I started with some dietary changes. My sister suffers from dairy-triggered IBS, my uncle has coeliac disease, and I'd finally decided that my constant bloating and discomfort was maybe something that needed some action. And a very unflattering photo of me running one Saturday made me determined that it would be the sort of action that would help me lose the extra arse weight.
I spent the week eating vegan, with the help of the great resource of ThriveForward. I felt really good. And the food looked amazing.
So, why do I keep running? I have said that I started running because of peer pressure, a desire to be part of a group. Now that I am (sort of) part of that group, I had always assumed that I'd be a half decent runner. My frames of reference were a bit skewed however; my boyfriend is actually impressively quick for a once-a-week runner, my sister played lacrosse internationally, and the girls on my course are Ironman veterans. Compared to them, I felt rubbish. My park run results are average, nothing better. I was incredibly disappointed with my 2:16 half marathon, somehow believing that I would just automagically be better than that. And the words of my boyfriend encouraging me to aim only to finish the marathon somehow added to the sense not even he thought I'd be any good.

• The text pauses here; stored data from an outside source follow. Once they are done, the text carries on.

(* ===== verification/NetworkTest.v ===== *)
(** * threads/kernel.cc: Kernel::NetworkTest

    Machines 0 and 1 greet each other and acknowledge the greeting, through the
    post office of Network.v.  The main thread of a machine is the point of
    [NetworkTest] it goes on from when the call of [Send] or [Receive] it is in
    returns; the network, the postal workers and the interrupts take the steps of
    Network.v in between. *)

From S2P Require Import Prelude Bytes Text Sched Interrupt Network.
Import Interrupt.Interrupt.

(** "Hello there!" and "Got it!", with their zeros. *)
Definition hello_text : list Z := [72; 101; 108; 108; 111; 32; 116; 104; 101; 114; 101; 33].
Definition ack_text : list Z := [71; 111; 116; 32; 105; 116; 33].
Definition message : list Z := hello_text ++ [0].
Definition ack : list Z := ack_text ++ [0].

(** Where the main thread goes on. *)
Inductive point : Type := SendMessage | ReceiveMessage | SendAck | ReceiveAck | PrintAck | Returned.

#[global] Instance point_eq_dec : EqDecision point.
Proof. solve_decision. Defined.

(** A line that is printed: the text, the machine and the box it came from. *)
Definition line : Type := list Z * Z * Z.

(** [cout << "Got: " << buffer ...] *)
Definition got_line (m : Mail) : res line :=
  text ← c_str (data m); Ok (text, from (pktHdr m), from (mailHdr m)).

(** What the main thread's last [Receive] has stored. *)
Definition last_got (h : Host) : res Mail :=
  match last (got h) with Some (_, m) => Ok m | None => Undef end.

Definition main_thread : Z := 1.

Section test.
Context (big : bool) (newchars : Z -> list Z) (works : Z -> bool) (inDev outDev : Z).
(** [junk]: the fields of the headers that are never set; [buffer]: the array
    [buffer] before anything is stored in it. *)
Context (junk : Z) (buffer : list Z).

(** From one call to the next: the call, where to go on after it, and what is
    printed before it. *)
Definition NetworkTest (pt : point) (h : Host) : res (option (list step) * point * list line) :=
  let name := hostName (post h) in
  match pt with
  | SendMessage =>
      if bool_decide (name = 0) || bool_decide (name = 1) then
        let farHost := if bool_decide (name = 0) then 1 else 0 in
        p ← PostOfficeOutput_Send big newchars name (mkHeader farHost junk junk)
              (mkHeader 0 1 (Z.of_nat (length message))) message;
        Ok (Some p, ReceiveMessage, [])
      else Ok (None, Returned, [])
  | ReceiveMessage => p ← PostOfficeInput_Receive (input (post h)) 0 buffer; Ok (Some p, SendAck, [])
  | SendAck =>
      m ← last_got h; l ← got_line m;
      p ← PostOfficeOutput_Send big newchars name (mkHeader (from (pktHdr m)) junk junk)
            (mkHeader (from (mailHdr m)) 1 (Z.of_nat (length ack))) ack;
      Ok (Some p, ReceiveAck, [l])
  | ReceiveAck => m ← last_got h; p ← PostOfficeInput_Receive (input (post h)) 1 (data m); Ok (Some p, PrintAck, [])
  | PrintAck => m ← last_got h; l ← got_line m; Ok (None, Returned, [l])
  | Returned => Ok (None, Returned, [])
  end.

(** The network, where the main threads are, and what they have printed. *)
Record State : Type := mkState { world : World; points : gmap Z point; printed : gmap Z (list line) }.

Definition printed_by (s : State) (a : Z) : list line := default [] (printed s !! a).

Definition call (h : Host) (p : option (list step)) : Host :=
  match p with Some p => set_prog h main_thread p | None => h end.

(** No thread begins a call. *)
Definition no_call (W W' : World) : Prop :=
  forall a h h' t, hosts W !! a = Some h -> hosts W' !! a = Some h' -> prog h t = [] -> prog h' t = [].

Inductive nstep : State -> State -> Prop :=
| n_network s W' :
    wstep big newchars works inDev outDev (world s) W' -> no_call (world s) W' ->
    nstep s (mkState W' (points s) (printed s))
| n_main s a h pt p pt' out :
    hosts (world s) !! a = Some h -> points s !! a = Some pt -> prog h main_thread = [] -> pt <> Returned ->
    NetworkTest pt h = Ok (p, pt', out) ->
    nstep s (mkState (mkWorld (<[a := call h p]> (hosts (world s))) (sent (world s)))
               (<[a := pt']> (points s)) (<[a := printed_by s a ++ out]> (printed s))).

(** ** The kernel's post offices

    [postOfficeIn] and [postOfficeOut] are pointers of the kernel.  The two lines of
    [Kernel::Initialize] that would set them are commented out, so a kernel as it is
    has none; [test_started] below is a pair of kernels with these two lines. *)
Definition Initialize_offices : option Host := None.

(** The call of [NetworkTest] on the machine [hostName], up to the first call it makes
    of a post office. *)
Definition NetworkTest_call (hostName : Z) (offices : option Host) : res (option (list step) * point * list line) :=
  if bool_decide (hostName = 0) || bool_decide (hostName = 1) then
    match offices with Some h => NetworkTest SendMessage h | None => Undef end
  else Ok (None, Returned, []).

(** Two kernels with the constructors of the post office. *)
Definition test_started (nBoxes : Z) (s : State) : Prop :=
  exists h0 h1, newHost newchars inDev 0 nBoxes = Ok h0 /\ newHost newchars inDev 1 nBoxes = Ok h1 /\
    s = mkState (mkWorld {[0 := h0; 1 := h1]} []) {[0 := SendMessage; 1 := SendMessage]} ∅.

End test.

Which is all a bit silly. I'm good at lots of things, it shouldn't bother me that running isn't one of them.
I keep running because
- I want to lose some weight and look good.
- It makes me feel smugly healthy - ok my run might not have been as fast as some other people, but at least I did it, which is a lot better than most.
- I want the medals. At the end of the day, the times I ran will be swiftly forgotten, but the medal says I did it.